The old Squire sat in his bower-chair with a warm cloak over his shoulders. His age was threescore and ten this day; and he looked back through the length of years, and marvelled at their fleeting. The stirring times of his youth, and the daily perils of his prime of life, the long hard battle, and the slow promotion—because he had given offence by some projection of honest opinion—the heavy disappointment, and the forced retirement from the army when the wars were over, with only the rank of Major, which he preferred to sink in Squire—because he ought to have been, according to his own view of the matter, a good Lieutenant-general—and then a very short golden age of five years and a quarter, from his wedding-day to the death of his wife, a single and sweet-hearted wife—and after that (as sorrow sank into the soothing breast of time) the soft, and gentle, and undreamed-of step of comfort, coming almost faster than was welcome, while his little daughter grew.

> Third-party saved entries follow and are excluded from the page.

Lemma path_last P A w root t m stack l :
  path ty P A w root t m stack l → stack ≠ [] → last (stack.*1) = Some root.
Proof.
  revert l. induction stack as [|[p id] rest IH]; intros l; [done|].
  intros (_ & _ & _ & _ & _ & Hp) _. destruct rest as [|[p' id'] rest]; [simpl in *; by subst|].
  specialize (IH p Hp ltac:(done)). done.
Qed.

(** A node of the path is not further up. *)
Lemma path_fresh P A w root t m stack l d p B R :
  keys_ok m → path ty P A w root t m stack l → d = length stack → (0 < d)%nat → (d < 64)%nat →
  inner_at ty R B w (63 - d) p (at_ d t m) → (2 ≤ size (at_ d t m))%nat → p ∉ stack.*1.
Proof.
  intros Hm Hp -> Hd0 Hd Hi Hs Hin. destruct (path_in _ _ _ _ _ _ _ _ _ Hp Hin) as (j & Hj & Hj' & Hij).
  apply (elsewhere_ne ty R B w p (64 - length stack) p (at_ (length stack) t m)); [| |lia| |done].
  - left. exists P, A, (63 - j)%nat, (at_ j t m). split; [done|]. split; [lia|].
    split; [replace (63 - (63 - j))%nat with j by lia; by apply at_good|]. left. lia.
  - apply rep_unfold. right. exists (63 - length stack)%nat. split; [lia|]. done.
  - replace (64 - (64 - length stack))%nat with (length stack) by lia. by apply at_good.
Qed.

Lemma path_ctx P A w root t m stack l q X :
  keys_ok m → path ty P A w root t m stack l → (∀ p, p ∈ stack.*1 → p ∈ X) →
  (∀ x, x ∈ X → on_way w t m (length stack) x) → ctx ty P A w q X t m stack.
Proof.
  intros Hm. revert l. induction stack as [|[p id] rest IH]; intros l; simpl; [done|].
  intros (Hid & Hd & Hi & Hs & Hlk & Hp) Hin HX. split; [done|]. split; [done|].
  split; [apply Hin; by left|]. split.
  { destruct rest as [|r rest]; [apply not_elem_of_nil|].
    eapply (path_fresh _ _ _ _ _ _ _ _ (length (r :: rest))); [done|exact Hp|done|simpl; lia|done|done|apply Hs; simpl; lia]. }
  split.
  - destruct Hi as (i & Hpi & _ & Hi). exists i. split; [done|]. split; [apply Hi|].
    intros b Hb Hne. by eapply off_branch.
  - apply (IH p); [done| |].
    + intros p' Hp'. apply Hin. by right.
    + intros x Hx. destruct (HX x Hx) as [?|(R & j & ? & ?)]; [by left|right]. exists R, j. split; [lia|done].
Qed.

After that the old man tried to think no more, but be content. To let the little scenes of dancing, and of asking, and of listening, and of looking puzzled, and of waiting to know truly whether all was earnest—because already childhood had suspicion that there might be things intended to delude it—and of raising from the level of papa's well-buttoned pocket, clear bright eyes that did not know a guinea from a halfpenny; and then, with the very extraordinary spring from the elasticity of red calves (which happily departs right early), the jumping into opened arms, and the laying on of little lips, and the murmurs of delighted love—to let his recollections of all these die out, and to do without them, was this old man's business now.

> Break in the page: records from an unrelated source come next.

(* ===== verification/SHAMapDelete.v ===== *)
(** * Deleting an item

    Above the leaf that goes away, inner nodes that are left with one item give
    way to a leaf, so the tree keeps the shape its items determine. *)

From S2P Require Import Prelude Serializer StateMonad SHAMapNode SHAMap.
From S2P Require Import SHAMapRep SHAMapRepFacts SHAMapGrow SHAMapWalk SHAMapModify SHAMapAdd.
Import Node SM Rep RepFacts Grow Walk Modify Add.
Open Scope prog_scope.

Module Delete.

(** ** Branches *)

Lemma sub_nonempty d (m : content) k : is_Some (m !! k) → sub d (nib d k) m ≠ ∅.
Proof. intros Hk He. apply (elem_sub d) in Hk. rewrite He in Hk. by destruct Hk. Qed.

Lemma sub_only d b (m : content) : (∀ b', (b' < 16)%nat → b' ≠ b → sub d b' m = ∅) → sub d b m = m.
Proof.
  intros Hb. apply sub_all. intros k Hk. destruct (decide (nib d k = b)) as [|Hne]; [done|].
  exfalso. apply (sub_nonempty d m k Hk). apply Hb; [apply nib_lt|done].
Qed.

Lemma sub_none d (m : content) : (∀ b, (b < 16)%nat → sub d b m = ∅) → m = ∅.
Proof. intros Hb. apply (sub_ext d). intros b Hlt. rewrite sub_empty. by apply Hb. Qed.

Lemma two_branches d b b' (m : content) :
  b ≠ b' → sub d b m ≠ ∅ → sub d b' m ≠ ∅ → (2 ≤ size m)%nat.
Proof.
  intros Hne (k & x & [Hk E]%lookup_sub)%map_choose (k' & x' & [Hk' E']%lookup_sub)%map_choose.
  apply two_items. exists k, k'. split; [|by eauto]. intros ->. congruence.
Qed.

Section delete.
Context `{Digest} (ty : TNType).
Implicit Types (m : content) (l c p x root : loc) (i : SHAMapInnerNode) (w : world) (s : SHAMap) (stack : Stack).
Implicit Types (P Q R : loc → Z → Prop) (X : list loc).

For he had been convinced at last—strange as it may seem, until we call to mind how the strongest convictions are produced by the weakest logic—at last he could no longer hope to see his Grace again; because he had beheld her tombstone. Having made up his mind to go to church that very Sunday morning, in spite of all Widow Hookham could do to stop him, he had spied a new stone in the graveyard corner sacred to the family of Oglander. The old man went up to see what it was, and nobody liked to follow him. And nobody was surprised that he did not show his white head at the chancel-door; though the parson waited five minutes for him, being exceeding loth to waste ten lines, which he had interlarded into a sermon of thirty years back, for the present sad occasion.

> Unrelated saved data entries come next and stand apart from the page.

(** An iterator at the item of [k]. *)
Definition valid P A w root m k (it : const_iterator) : Prop :=
  ∃ u stack, it = mkIterator stack (Some (mItem u)) ∧ at_leaf P A w root m k u stack.

Lemma right_of_ok P w s root t m p id rest i (Q : option const_iterator → world * SHAMap → Prop) :
  let d := length rest in
  (∀ l, P l 0) → cache_ok w → keys_ok m → mDepth id = d → (d < 64)%nat →
  path ty P (backed_ s) w root t m rest p → heap w !! p = Some (Inner i) →
  inner_at ty P (backed_ s) w (63 - d) p (at_ d t m) → ((0 < d)%nat → (2 ≤ size (at_ d t m))%nat) →
  (∀ j, is_Some (at_ (S d) t m !! j) → j ≤ t) →
  (∀ w' it k, grows ty w w' → next_key m t k → valid P (backed_ s) w' root m k it → Q (Some it) (w', s)) →
  ((∀ j, is_Some (at_ d t m !! j) → j ≤ t) → Q None (w, s)) →
  wp (right_of t i p id ((p, id) :: rest)) (w, s) Q.
Proof.
  intros d HP Hc Hm Hid Hd Hp Hl Hi Hs Hbelow HQ1 HQ2. unfold right_of.
  rewrite selectBranch_nib by lia. rewrite Hid. fold d.
  assert (∀ b, (b < 16)%nat → isEmptyBranch i b = true ↔ sub d b (at_ d t m) = ∅) as Hemp.
  { intros b Hb. by eapply branch_empty. }
  assert (∀ j, is_Some (at_ d t m !! j) → t < j → (nib d t < nib d j)%nat) as Hright.
  { intros j Hj Htj. pose proof Hj as [Hj1 Hj2]%in_at. destruct (decide (nib d j = nib d t)) as [E|E].
    - exfalso. assert (j ≤ t); [|lia]. apply Hbelow, in_at. split; [done|]. by apply pre_S_eq.
    - destruct (decide (nib d j < nib d t)%nat) as [H'|]; [|lia]. apply (nib_order d) in H'; [lia|done|done]. }
  destruct (first_branch i (S (nib d t))) as [b|] eqn:Eb.
  - apply first_branch_some in Eb as (Hb & Hnb & Hlow).
    assert (sub d b (at_ d t m) ≠ ∅) as Hsub by (rewrite <- Hemp by lia; by rewrite Hnb).
    apply wp_bind. eapply (descend_branch P w s root t m p id rest b); try done; [lia|]. fold d.
    intros w' c t' Hg Eat Hp' Hn'. apply wp_bind, wp_ret. cbv zeta. rewrite getChildNodeID_depth, Hid. apply wp_bind.
    eapply (firstBelow_ok P w' s root t'); [done|by apply (gr_cache _ _ _ Hg)|done|by rewrite getChildNodeID_depth, Hid|done|done|done| |].
    { simpl. fold d. by rewrite Eat. }
    intros w2 u stack Hg2 [Hu Hall] Hat. simpl in Hu, Hall. fold d in Hu, Hall. rewrite Eat in Hu, Hall.
    apply wp_ret. apply (HQ1 _ _ (key (mItem u))); [by eapply grows_trans| |by exists u, stack].
    apply in_sub in Hu as [Hu Hub]. pose proof Hu as [_ Hpu]%in_at.
    apply (next_at d); [done|apply (nib_order d); [done|done|lia]|]. intros j Hj Htj.
    pose proof (Hright j Hj Htj). destruct (decide (nib d j = b)) as [E|E]; [by apply Hall, in_sub|].
    assert (b < nib d j)%nat as Hbj.
    { destruct (decide (nib d j < b)%nat); [|lia]. exfalso. apply (sub_nonempty d (at_ d t m) j Hj).
      apply Hemp; [apply nib_lt|]. apply Hlow. lia. }
    apply in_at in Hj as [_ Hpj]. apply Z.lt_le_incl, (nib_order d); [done|congruence|lia].
  - apply wp_ret, HQ2. intros j Hj. destruct (Z.le_gt_cases j t) as [|Htj]; [done|].
    pose proof (Hright j Hj ltac:(lia)). exfalso. apply (sub_nonempty d (at_ d t m) j Hj).
    apply Hemp; [apply nib_lt|]. eapply first_branch_none; [done|]. pose proof (nib_lt d j). lia.
Qed.

(** [next_up] and [upper_up] on inner nodes. *)
Definition goes_up (up : Z → Stack → prog const_iterator) : Prop :=
  (∀ t, up t [] = ret end_) ∧
  ∀ t p id rest i w s, heap w !! p = Some (Inner i) →
    up t ((p, id) :: rest) (w, s) =
      (let! r := right_of t i p id ((p, id) :: rest) in
       match r with Some it => ret it | None => up t rest end) (w, s).

Lemma next_up_goes : goes_up next_up.
Proof. split; [done|]. intros t p id rest i w s Hp. cbn [next_up]. unfold deref_inner, deref, gets, bind. simpl. by rewrite Hp. Qed.

Lemma upper_up_goes : goes_up upper_up.
Proof. split; [done|]. intros t p id rest i w s Hp. cbn [upper_up]. unfold deref, gets, bind. simpl. by rewrite Hp. Qed.

Lemma up_ok up P w s root t m stack l (Q : const_iterator → world * SHAMap → Prop) :
  goes_up up → (∀ l, P l 0) → cache_ok w → keys_ok m → key_ok t →
  path ty P (backed_ s) w root t m stack l → (∀ j, is_Some (at_ (length stack) t m !! j) → j ≤ t) →
  (∀ w' it k, grows ty w w' → next_key m t k → valid P (backed_ s) w' root m k it → Q it (w', s)) →
  (∀ w', grows ty w w' → no_next m t → Q end_ (w', s)) →
  wp (up t stack) (w, s) Q.
Proof.
  intros [Hnil Hcons] HP Hc Hm Ht. revert w l Hc. induction stack as [|[p id] rest IH]; intros w l Hc Hp Hbelow HQ1 HQ2.
  - rewrite Hnil. apply wp_ret, HQ2; [apply grows_refl|]. simpl in Hbelow. by rewrite at_0 in Hbelow.
  - destruct Hp as (Hid & Hd & Hi & Hs & _ & Hp). pose proof Hi as (i & Hl & _).
    unfold wp. rewrite (Hcons t p id rest i w s Hl). apply wp_bind.
    eapply (right_of_ok P w s root t m p id rest i); try done.
    intros Hle. by eapply IH.
Qed.

(** ** The iterator *)

Lemma least_at_0 m t k : keys_ok m → key_ok t → least (at_ 0 t m) k ↔ least m k.
Proof. intros Hm Ht. by rewrite at_0. Qed.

For the old Squire sat on his grandfather's tombstone (a tabular piece of memorial, suited to an hospitable man; where all his descendants might sit around, and have their dinners served to them), and he leaned his shaven chin on the head of his stout oak staff, and he took off his hat, and let his white hair fall about. He fixed his still bright eyes on the tombstone of his daughter, and tried to fasten his mind there also, and to make out how old she was. He was angry with himself for not being able to tell to a day without thinking; but days, and years, and thoughts, and doings of quiet love quite slipping by, and spreading without ruffle, had left him little to lay hold of as a knotted record. Therefore he sat with his chin on his stick, and had no sense of church-time, until the choir (which comprised seven Crippses) bellowed out an anthem, which must have shaken their grandfathers in their graves; unless in their time they had done the same.
In this great uproar and applause, which always travelled for half a mile, the Squire had made his escape from the graveyard; and then he had gone home without a word and eaten his dinner, because he must when the due time came for it. And now, being filled with substantial faith that his household was nicely enjoying itself, he was come to his bower to think and wonder, and perhaps by-and-by to fall fast asleep, but never awake to bright hope again.
To this relief and mild incline of gentle age, his head was bowing and his white hair settling down, according as the sun, or wind, or clouds, or time of day desired, when some one darkened half his light, and there stood Mary Hookham.